Emery Celli Brinckerhoff Abady Ward & Maazel LLP, New York (Richard D. Emery of counsel), for appellant.
Letitia James, Attorney General, New York (Mark S. Grube of counsel), for respondent.
Manzanet–Daniels, J.P., Mazzarelli, Singh, Scarpulla, Higgitt, JJ.
Order, Court of Claims of the State of New York (Richard E. Sise, J.), entered July 30, 2021, which granted defendant's motion to dismiss the amended claim for damages pursuant to Court of Claims Act § 8–b for unjust conviction and incarceration, unanimously affirmed, without costs.

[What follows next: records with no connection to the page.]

(** C4, amended.  For a field name free of regex metacharacters,
    [parse_estats_field] returns [v] exactly when the leftmost token
    [name[v]] with a non-empty [v] free of "]" carries [v]: the name is
    matched literally and case-sensitively, the value stops before the next
    "]", and the first such token wins.  The result is absent exactly when
    the packed string holds no such token, in particular when [name[] does
    not occur. *)
Theorem parse_estats_field_spec (mm name : pystr) :
  Regex.literal name ->
  (forall v,
      parse_estats_field mm name = Some v <->
      exists pre post,
        token_at name v pre post mm /\
        forall pre' v' post',
          token_at name v' pre' post' mm ->
          (List.length pre <= List.length pre')%nat) /\
  (parse_estats_field mm name = None <->
   forall pre v post, ~ token_at name v pre post mm) /\
  (~ substring (name ++ [lbracket]) mm -> parse_estats_field mm name = None).
Proof.
  intros _.
  assert (Hnone : parse_estats_field mm name = None <->
                  forall pre v post, ~ token_at name v pre post mm).
  { unfold parse_estats_field.
    destruct (Regex.search (estats_pattern name) mm) as [g|] eqn:Hs.
    - apply search_some in Hs as (pre & t & -> & Hm & _).
      apply match_here_estats in Hm as (v & post & -> & Hne & Hfree & ->).
      split; [discriminate|]. intros H. exfalso.
      apply (H pre v post). repeat split; auto.
    - split; [|reflexivity]. intros _ pre v post Htok.
      pose proof (token_at_matches Htok) as Hm. destruct Htok as (-> & _).
      rewrite search_none in Hs. rewrite (Hs pre _ eq_refl) in Hm.
      discriminate. }
  split; [|split; [exact Hnone|]].
  - intros v. unfold parse_estats_field.
    destruct (Regex.search (estats_pattern name) mm) as [g|] eqn:Hs.
    + apply search_some in Hs as (pre & t & Hmm & Hm & Hfirst).
      apply match_here_estats in Hm as (v0 & post & -> & Hne & Hfree & ->).
      assert (Htok0 : token_at name v0 pre post mm) by (repeat split; auto).
      split.
      * intros [= <-]. exists pre, post. split; [exact Htok0|].
        intros pre' v' post' Htok'.
        destruct (Nat.le_gt_cases (List.length pre) (List.length pre'))
          as [Hle|Hlt]; [exact Hle|].
        pose proof (token_at_matches Htok') as Hm'.
        destruct Htok' as (Hmm' & _).
        rewrite (Hfirst pre' _ Hmm' Hlt) in Hm'. discriminate.
      * intros (pre1 & post1 & Htok1 & Hmin).
        pose proof (Hmin _ _ _ Htok0) as Hle.
        assert (Hge : (List.length pre <= List.length pre1)%nat).
        { destruct (Nat.le_gt_cases (List.length pre) (List.length pre1))
            as [H|Hlt]; [exact H|].
          pose proof (token_at_matches Htok1) as Hm1.
          destruct Htok1 as (Hmm1 & _).
          rewrite (Hfirst pre1 _ Hmm1 Hlt) in Hm1. discriminate. }
        pose proof (token_at_matches Htok1) as Hm1.
        pose proof (token_at_matches Htok0) as Hm0.
        destruct Htok1 as (Hmm1 & _).
        rewrite Hmm in Hmm1.
        destruct (prefix_same_length _ _ _ _ Hmm1) as [_ Ht]; [lia|].
        rewrite Ht in Hm0. congruence.
    + split; [discriminate|].
      intros (pre & post & Htok & _).
      pose proof (token_at_matches Htok) as Hm. destruct Htok as (-> & _).
      rewrite search_none in Hs. rewrite (Hs pre _ eq_refl) in Hm.
      discriminate.
  - intros Hnot. apply Hnone. intros pre v post (-> & _). apply Hnot.
    exists pre, (v ++ rbracket :: post). now rewrite <- app_assoc.
Qed.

Contrary to claimant's contentions, his claim does not satisfy the pleading requirements of Court of Claims Act § 8–b (3)(b), as the vacatur of his conviction by the habeas court was not based on any of the grounds set forth in the statute; it was based on a finding of ineffective assistance of counsel in violation of claimant's constitutional rights (see CPL 440.10[1][h] ), which is not an included ground. The Court of Claims correctly determined that the findings with respect to the evidence supporting claimant's claim of actual innocence necessarily made by the habeas court in connection with permitting an equitable toll of the statute of limitations and vacating claimant's conviction based on ineffective assistance ( Bryant v. Thomas, 274 F. Supp. 3d 166, 183–191 [S.D. N.Y.2017], affd 725 Fed. Appx. 72 [2d Cir. 2018] ) did not include, or amount to, a finding that claimant presented "[n]ew evidence [that] ha[d] been discovered" that was "of such character as to create a probability that had such evidence been received at the trial the verdict would have been more favorable to the defendant" and that "could not have been produced ... at the trial even with due diligence" ( CPL 440.10[1][g] ). Thus, the habeas findings are not sufficient to constitute the CPL 440.10(1)(g) ground for vacatur that is included in Court of Claims Act § 8–b(3)(b) (see Rosario v. State of New York, 191 A.D.3d 586, 138 N.Y.S.3d 865 [1st Dept. 2021], lv denied 37 N.Y.3d 915, 2021 WL 5472942 [2021] ; see also Turner v. State of New York, 50 A.D.3d 890, 854 N.Y.S.2d 778 [2d Dept. 2008] ).
We have considered claimant's remaining argument and find it unavailing.